- MATERIAL TO PROCESS:
Lemma createBuffer_effect (target : buffer_target) (data : option buffer_source)
    (usage : buffer_usage) (pl : pipeline) :
  createBuffer target data usage pl =
    (Return (fresh (dom (pl_buffers pl))),
     set_bound target (Some (fresh (dom (pl_buffers pl))))
       (set_buffers
          <[fresh (dom (pl_buffers pl)) :=
              BufferObj (Some target) ((λ d, (d, usage)) <$> data)]> pl)).
Proof.
  pose proof (fresh_buffer pl) as Hf.
  set (b := fresh (dom (pl_buffers pl))) in *.
  unfold createBuffer.
  cbv [mbind GLP_bind mret GLP_ret gl_pipeline.createBuffer gl_pipeline.bindBuffer
       gl_pipeline.bufferData].
  fold b. cbn [pl_buffers set_buffers].
  rewrite lookup_insert_eq. cbn [buf_target buf_store].
  destruct pl as [bs ab eb ps vs mx]; cbn in *.
  destruct target, data as [d |]; cbn.
  all: unfold set_buffers; cbn.
  all: rewrite ?insert_insert_eq, ?alter_insert_eq; reflexivity.
Qed.

(** X15: [createBuffer] returns a buffer that did not exist, bound to the
    target and holding the data with its usage; with [null] for the data
    it returns the buffer all the same, bound and without a data store.
    The buffer that was bound to the target before is no longer bound; the
    other target, the other buffers and the vertex attributes are as they
    were. *)
Theorem createBuffer_binds (target : buffer_target) (data : option buffer_source)
    (usage : buffer_usage) (pl : pipeline) :
  ∃ (buffer : N) (pl' : pipeline),
    createBuffer target data usage pl = (Return buffer, pl')
    ∧ pl_buffers pl !! buffer = None
    ∧ pl_buffers pl' !! buffer =
        Some (BufferObj (Some target) ((λ d, (d, usage)) <$> data))
    ∧ bound_to pl' target = Some buffer
    ∧ (∀ t : buffer_target, t ≠ target -> bound_to pl' t = bound_to pl t)
    ∧ (∀ b : N, b ≠ buffer -> pl_buffers pl' !! b = pl_buffers pl !! b)
    ∧ pl_vertex_attribs pl' = pl_vertex_attribs pl.
Proof.
  eexists _, _. split; [apply createBuffer_effect |].
  split; [apply fresh_buffer |].
  destruct pl as [bs ab eb ps vs mx].
  split; [destruct target; cbn; apply lookup_insert_eq |].
  split; [destruct target; reflexivity |].
  split; [intros t Ht; destruct target, t; try congruence; reflexivity |].
  split; [| destruct target; reflexivity].
  intros b Hb. destruct target; cbn in *; apply lookup_insert_ne; congruence.
Qed.

Lemma getAttribLocation_found (pl : pipeline) (program : N) (p : program_obj)
    (name : string) (i : N) :
  pl_programs pl !! program = Some p ->
  prog_attributes p !! name = Some i ->
  gl_pipeline.getAttribLocation program name pl = (Return (Z.of_N i), pl).
Proof. intros Hp Hi. unfold gl_pipeline.getAttribLocation. rewrite Hp, Hi. reflexivity. Qed.

Lemma enableVertexAttribArray_valid (pl : pipeline) (i : N) :
  valid_location pl i ->
  gl_pipeline.enableVertexAttribArray (Z.of_N i) pl =
    (Return tt,
     set_attrib i
       (VertexAttrib true (va_buffer (attrib_at pl i)) (va_size (attrib_at pl i))
          (va_type (attrib_at pl i)) (va_normalized (attrib_at pl i))
          (va_stride (attrib_at pl i)) (va_offset (attrib_at pl i))) pl).
Proof.
  intros [Hi Hmax]. unfold gl_pipeline.enableVertexAttribArray, ToUint32. cbv zeta.
  rewrite Z.mod_small by lia.
  rewrite bool_decide_eq_true_2 by exact Hi.
  rewrite N2Z.id. reflexivity.
Qed.

Lemma bindBuffer_array_effect (pl : pipeline) (buffer : N) (o : buffer_obj) :
  pl_buffers pl !! buffer = Some o ->
  buf_target o ≠ Some ELEMENT_ARRAY_BUFFER ->
  gl_pipeline.bindBuffer ARRAY_BUFFER buffer pl =
    (Return tt,
     set_bound ARRAY_BUFFER (Some buffer)
       (set_buffers <[buffer := BufferObj (Some ARRAY_BUFFER) (buf_store o)]> pl)).
Proof.
  intros Ho Ht. unfold gl_pipeline.bindBuffer. rewrite Ho.
  destruct o as [[[|] |] st]; cbn in *.
  - rewrite decide_True by reflexivity.
    unfold set_buffers. rewrite (insert_id _ _ _ Ho). destruct pl; reflexivity.
  - congruence.
  - reflexivity.
Qed.
(** The ways the update-check request can fail. *)
Inductive fetchFails : Result Response -> Prop :=
| fails_network (e : JsVal) : fetchFails (Throw e)
| fails_status (res : Response) : ok res = false -> fetchFails (Ok res)
| fails_body (res : Response) (e : JsVal) :
    ok res = true -> json res = Throw e -> fetchFails (Ok res).

(** What the state settles to once the check has run with a present tag
    and the shell still mounted, in terms of what [fetchUpdateInfo]
    returned. *)
Definition settled (tag : string) (r : Result ClientUpdateInfo)
  (s : ShellState) : ShellState :=
  match r with
  | Ok info =>
      let required :=
        match requiredVersion info with
        | Some v => if String.eqb v "" then "" else normalizeTag v
        | None => ""
        end in
      setCheckingUpdate false
        (setUpdateRequired
           (negb (String.eqb required "") && negb (String.eqb required tag))
           (setUpdateInfo (Some info) s))
  | Throw e =>
      setCheckingUpdate false
        (setUpdateError (errorMessage "update_check_failed" e)
           (setUpdateRequired true s))
  end.

(** * Properties *)

(** ** Strings *)

Section StringFacts.

Lemma startsWith_refl (s : string) : startsWith s s = true.
Proof.
  induction s as [|c s IH]; simpl; [reflexivity|].
  now rewrite Ascii.eqb_refl.
Qed.

Lemma startsWith_app (p s : string) : startsWith (p ++ s) p = true.
Proof.
  induction p as [|c p IH]; simpl; [reflexivity|].
  now rewrite Ascii.eqb_refl.
Qed.

Lemma startsWith_head (a b : ascii) (s p : string) :
  startsWith (String b s) (String a p) = true -> a = b.
Proof.
  simpl. intros H. apply andb_prop in H. now apply Ascii.eqb_eq.
Qed.

Lemma startsWith_nonempty (s p : string) :
  p <> "" -> startsWith s p = true -> s <> "".
Proof.
  intros Hp H ->. destruct p; [congruence | discriminate].
Qed.

Lemma includes_app (p s : string) : includes (p ++ s) s = true.
Proof.
  induction p as [|c p IH]; simpl.
  - destruct s; cbn [includes]; now rewrite startsWith_refl.
  - rewrite IH. apply orb_true_r.
Qed.

Lemma trimStart_head (s : string) :
  match trimStart s with
  | EmptyString => True
  | String c _ => isWhite c = false
  end.
Proof.
  induction s as [|c s IH]; simpl; [exact I|].
  destruct (isWhite c) eqn:E; [exact IH | exact E].
Qed.

Lemma trimStart_fixed (c : ascii) (s : string) :
  isWhite c = false -> trimStart (String c s) = String c s.
Proof. intros H. simpl. now rewrite H. Qed.

Lemma trimEnd_idem (s : string) : trimEnd (trimEnd s) = trimEnd s.
Proof.
  induction s as [|c s IH]; simpl; [reflexivity|].
  destruct (trimEnd s) as [|d r] eqn:E.
  - destruct (isWhite c) eqn:W; simpl; [reflexivity | now rewrite W].
  - simpl in *. now rewrite IH.
Qed.

Lemma trimEnd_cons (c : ascii) (s : string) :
  isWhite c = false -> trimEnd (String c s) = String c (trimEnd s).
Proof.
  intros W. simpl. destruct (trimEnd s); [now rewrite W | reflexivity].
Qed.

(** A trimmed string is empty or starts with a character that is not
    white space. *)
Lemma trim_head (t : string) :
  match trim t with
  | EmptyString => True
  | String c _ => isWhite c = false
  end.
Proof.
  unfold trim. pose proof (trimStart_head t) as H.
  destruct (trimStart t) as [|c r]; simpl; [exact I|].
  destruct (trimEnd r); [destruct (isWhite c) eqn:W|]; simpl; congruence.
Qed.

Lemma trim_idem (t : string) : trim (trim t) = trim t.
Proof.
  pose proof (trim_head t) as H.
  destruct (trim t) as [|c r] eqn:E; [reflexivity|].
  unfold trim at 1. rewrite (trimStart_fixed c r H).
  rewrite <- E. unfold trim. apply trimEnd_idem.
Qed.

Lemma trimEnd_trim (t : string) : trimEnd (trim t) = trim t.
Proof. unfold trim. apply trimEnd_idem. Qed.

Lemma lowerChar_idem (c : ascii) : lowerChar (lowerChar c) = lowerChar c.
Proof.
  destruct c as [[] [] [] [] [] [] [] []]; vm_compute; reflexivity.
Qed.

Lemma toLowerCase_idem (s : string) :
  toLowerCase (toLowerCase s) = toLowerCase s.
Proof.
  induction s as [|c s IH]; simpl; [reflexivity|].
  now rewrite lowerChar_idem, IH.
Qed.

End StringFacts.

(** ** Version tags *)

Lemma normalizeTag_prefix (t : string) : startsWith (normalizeTag t) "v" = true.
Proof.
  unfold normalizeTag.
  destruct (startsWith (trim t) "v") eqn:E; [exact E | reflexivity].
Qed.

Lemma normalizeTag_nonempty (t : string) : normalizeTag t <> "".
Proof.
  apply (startsWith_nonempty _ "v"); [discriminate | apply normalizeTag_prefix].
Qed.

Lemma normalizeTag_idem (t : string) :
  normalizeTag (normalizeTag t) = normalizeTag t.
Proof.
  unfold normalizeTag at 2.
  destruct (startsWith (trim t) "v") eqn:E.
  - unfold normalizeTag. now rewrite trim_idem, E.
  - unfold normalizeTag.
    assert (T : trim ("v" ++ trim t) = "v" ++ trim t).
    { unfold trim at 1. change ("v" ++ trim t) with (String "v" (trim t)).
      rewrite trimStart_fixed by reflexivity.
      rewrite trimEnd_cons by reflexivity.
      now rewrite trimEnd_trim. }
    rewrite T, E. reflexivity.
Qed.
(** * bt-sink-switch: the audio sink switcher of the jukebox

    A shallow embedding of
    [components/bluetooth-sink-switch/bt-sink-switch.py] and the
    properties of its sink decision, switch sequence, failure recovery
    and LED feedback.

    The script talks to three external tools ([mpc], [bluetoothctl],
    [gpiofind]/[gpioset]) through [subprocess.run].  The embedding keeps
    every such call, every [time.sleep], [print] and log record as an
    event of a trace; what a tool answers is given by an oracle that sees
    the call and the number of calls answered before it, so that a
    theorem quantified over the oracle holds for every behaviour of the
    tools, also one that changes from call to call. *)

From Stdlib Require Import Strings.String Strings.Ascii Lists.List.
From Stdlib Require Import ZArith NArith QArith Bool Lia.
From Stdlib Require Import DecimalString.
Import ListNotations.

Local Open Scope string_scope.
Local Open Scope list_scope.

Set Implicit Arguments.

(** ** Python strings and bytes

    [bytes] values are sequences of 8-bit characters.  A [str] value is
    kept as its UTF-8 encoding: [decode] checks the encoding and keeps the
    characters, and the [str] operations below act on encoded code
    points. *)

Module Py.

Definition bytes := string.
Definition str := string.

Definition code (c : ascii) : N := N_of_ascii c.

Definition in_range (lo hi : N) (c : ascii) : bool :=
  (lo <=? code c)%N && (code c <=? hi)%N.

(** States of the UTF-8 recogniser: how a code point may continue. *)
Inductive utf8_state :=
| U_start            (* at a code point boundary *)
| U_tail1            (* one continuation byte 80..BF left *)
| U_tail2            (* two continuation bytes left *)
| U_tail3            (* three continuation bytes left *)
| U_E0               (* after E0: A0..BF, then one *)
| U_ED               (* after ED: 80..9F, then one *)
| U_F0               (* after F0: 90..BF, then two *)
| U_F4.              (* after F4: 80..8F, then two *)

Definition utf8_step (st : utf8_state) (c : ascii) : option utf8_state :=
  match st with
  | U_start =>
      if in_range 0 127 c then Some U_start
      else if in_range 194 223 c then Some U_tail1
      else if in_range 224 224 c then Some U_E0
      else if in_range 225 236 c then Some U_tail2
      else if in_range 237 237 c then Some U_ED
      else if in_range 238 239 c then Some U_tail2
      else if in_range 240 240 c then Some U_F0
      else if in_range 241 243 c then Some U_tail3
      else if in_range 244 244 c then Some U_F4
      else None
  | U_tail1 => if in_range 128 191 c then Some U_start else None
  | U_tail2 => if in_range 128 191 c then Some U_tail1 else None
  | U_tail3 => if in_range 128 191 c then Some U_tail2 else None
  | U_E0 => if in_range 160 191 c then Some U_tail1 else None
  | U_ED => if in_range 128 159 c then Some U_tail1 else None
  | U_F0 => if in_range 144 191 c then Some U_tail2 else None
  | U_F4 => if in_range 128 143 c then Some U_tail2 else None
  end.

Fixpoint utf8_run (st : utf8_state) (b : bytes) : bool :=
  match b with
  | EmptyString => match st with U_start => true | _ => false end
  | String c b' =>
      match utf8_step st c with
      | Some st' => utf8_run st' b'
      | None => false
      end
  end.

(** [b.decode] for UTF-8: [None] stands for [UnicodeDecodeError]. *)
Definition decode (b : bytes) : option str :=
  if utf8_run U_start b then Some b else None.

(** [s.encode] for UTF-8. *)
Definition encode (s : str) : bytes := s.

(** The characters [str.strip()] removes, as encoded code points:
    U+0009..000D, U+001C..0020, U+0085, U+00A0, U+1680, U+2000..200A,
    U+2028, U+2029, U+202F, U+205F, U+3000. *)
Definition ascii_space (c : ascii) : bool :=
  in_range 9 13 c || in_range 28 32 c.

Definition is_byte (n : N) (c : ascii) : bool := (code c =? n)%N.

Definition space2 (c1 c2 : ascii) : bool :=
  is_byte 194 c1 && (is_byte 133 c2 || is_byte 160 c2).

Definition space3 (c1 c2 c3 : ascii) : bool :=
  (is_byte 225 c1 && is_byte 154 c2 && is_byte 128 c3)
  || (is_byte 226 c1 && is_byte 128 c2
      && (in_range 128 138 c3 || in_range 168 169 c3 || is_byte 175 c3))
  || (is_byte 226 c1 && is_byte 129 c2 && is_byte 159 c3)
  || (is_byte 227 c1 && is_byte 128 c2 && is_byte 128 c3).

(** Length in bytes of the whitespace code point a list of characters
    starts with; [0] when it starts with none. *)
Definition space_prefix (l : list ascii) : nat :=
  match l with
  | c1 :: t1 =>
      if ascii_space c1 then 1%nat
      else
        match t1 with
        | c2 :: t2 =>
            if space2 c1 c2 then 2%nat
            else
              match t2 with
              | c3 :: _ => if space3 c1 c2 c3 then 3%nat else 0%nat
              | [] => 0%nat
              end
        | [] => 0%nat
        end
  | [] => 0%nat
  end.

(** The same, read from the end of the text: the argument is the text
    reversed, so the last byte of a code point comes first. *)
Definition space_suffix (r : list ascii) : nat :=
  match r with
  | c1 :: t1 =>
      if ascii_space c1 then 1%nat
      else
        match t1 with
        | c2 :: t2 =>
            if space2 c2 c1 then 2%nat
            else
              match t2 with
              | c3 :: _ => if space3 c3 c2 c1 then 3%nat else 0%nat
              | [] => 0%nat
              end
        | [] => 0%nat
        end
  | [] => 0%nat
  end.

Fixpoint strip_with (pre : list ascii -> nat) (fuel : nat) (l : list ascii)
  : list ascii :=
  match fuel with
  | O => l
  | S fuel' =>
      match pre l with
      | O => l
      | n => strip_with pre fuel' (skipn n l)
      end
  end.

Definition lstrip_chars (l : list ascii) : list ascii :=
  strip_with space_prefix (length l) l.

Definition rstrip_chars (l : list ascii) : list ascii :=
  rev (strip_with space_suffix (length l) (rev l)).

(** [s.strip()] *)
Definition strip (s : str) : str :=
  string_of_list_ascii
    (rstrip_chars (lstrip_chars (list_ascii_of_string s))).

(** [s.split(sep)] for a separator of one character: the pieces between
    the separators, empty ones included; never the empty list. *)
Fixpoint split (sep : ascii) (s : str) : list str :=
  match s with
  | EmptyString => [EmptyString]
  | String c s' =>
      if Ascii.eqb c sep then EmptyString :: split sep s'
      else
        match split sep s' with
        | piece :: pieces => String c piece :: pieces
        | [] => [String c EmptyString]
        end
  end.

(** [str(n)] for an [int]. *)
Definition str_of_int (n : Z) : str := NilZero.string_of_int (Z.to_int n).

End Py.

(** ** Regular expressions

    The patterns of the script use literals, character classes, [.], [*]
    and [+] only; [re.search] is modelled with Brzozowski derivatives. *)

Module Re.

Inductive regex :=
| Empty                         (* matches nothing *)
| Eps                           (* matches the empty text *)
| Chr (p : ascii -> bool)       (* one character of a class *)
| Cat (r1 r2 : regex)
| Alt (r1 r2 : regex)
| Star (r : regex).

Fixpoint Lit (s : string) : regex :=
  match s with
  | EmptyString => Eps
  | String c s' => Cat (Chr (Ascii.eqb c)) (Lit s')
  end.

Definition Plus (r : regex) : regex := Cat r (Star r).

Fixpoint nullable (r : regex) : bool :=
  match r with
  | Empty => false
  | Eps => true
  | Chr _ => false
  | Cat r1 r2 => nullable r1 && nullable r2
  | Alt r1 r2 => nullable r1 || nullable r2
  | Star _ => true
  end.

Definition cat (r1 r2 : regex) : regex :=
  match r1, r2 with
  | Empty, _ => Empty
  | _, Empty => Empty
  | Eps, _ => r2
  | _, _ => Cat r1 r2
  end.

Definition alt (r1 r2 : regex) : regex :=
  match r1, r2 with
  | Empty, _ => r2
  | _, Empty => r1
  | _, _ => Alt r1 r2
  end.

Fixpoint deriv (c : ascii) (r : regex) : regex :=
  match r with
  | Empty => Empty
  | Eps => Empty
  | Chr p => if p c then Eps else Empty
  | Cat r1 r2 =>
      alt (cat (deriv c r1) r2) (if nullable r1 then deriv c r2 else Empty)
  | Alt r1 r2 => alt (deriv c r1) (deriv c r2)
  | Star r1 => cat (deriv c r1) (Star r1)
  end.

(** Some prefix of [s] matches [r]: [re.match(r, s) is not None]. *)
Fixpoint match_prefix (r : regex) (s : string) : bool :=
  nullable r ||
  match s with
  | EmptyString => false
  | String c s' => match_prefix (deriv c r) s'
  end.

(** Some part of [s] matches [r]: [re.search(r, s) is not None]. *)
Fixpoint search (r : regex) (s : string) : bool :=
  match_prefix r s ||
  match s with
  | EmptyString => false
  | String _ s' => search r s'
  end.

(** [.] : any character but a newline. *)
Definition dot (c : ascii) : bool := negb (Py.is_byte 10 c).

(** [\s] in a bytes pattern: space, \t, \n, \r, \f, \v. *)
Definition space (c : ascii) : bool :=
  Py.in_range 9 13 c || Py.is_byte 32 c.

(** [[0-9A-F:]] *)
Definition hex_colon (c : ascii) : bool :=
  Py.in_range 48 57 c || Py.in_range 65 70 c || Py.is_byte 58 c.

(** The bytes pattern [ERROR:.*output]. *)
Definition mpc_error : regex :=
  Cat (Lit "ERROR:") (Cat (Star (Chr dot)) (Lit "output")).

(** The bytes patterns [Output 2.*enabled] and [Output 3.*enabled]. *)
Definition output_enabled (n : string) : regex :=
  Cat (Lit ("Output " ++ n)) (Cat (Star (Chr dot)) (Lit "enabled")).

- WORK TO COMPLETE:
Count the lines of the data that hold the string "Stdlib", and give that number as the entire reply.

- REPLY:
3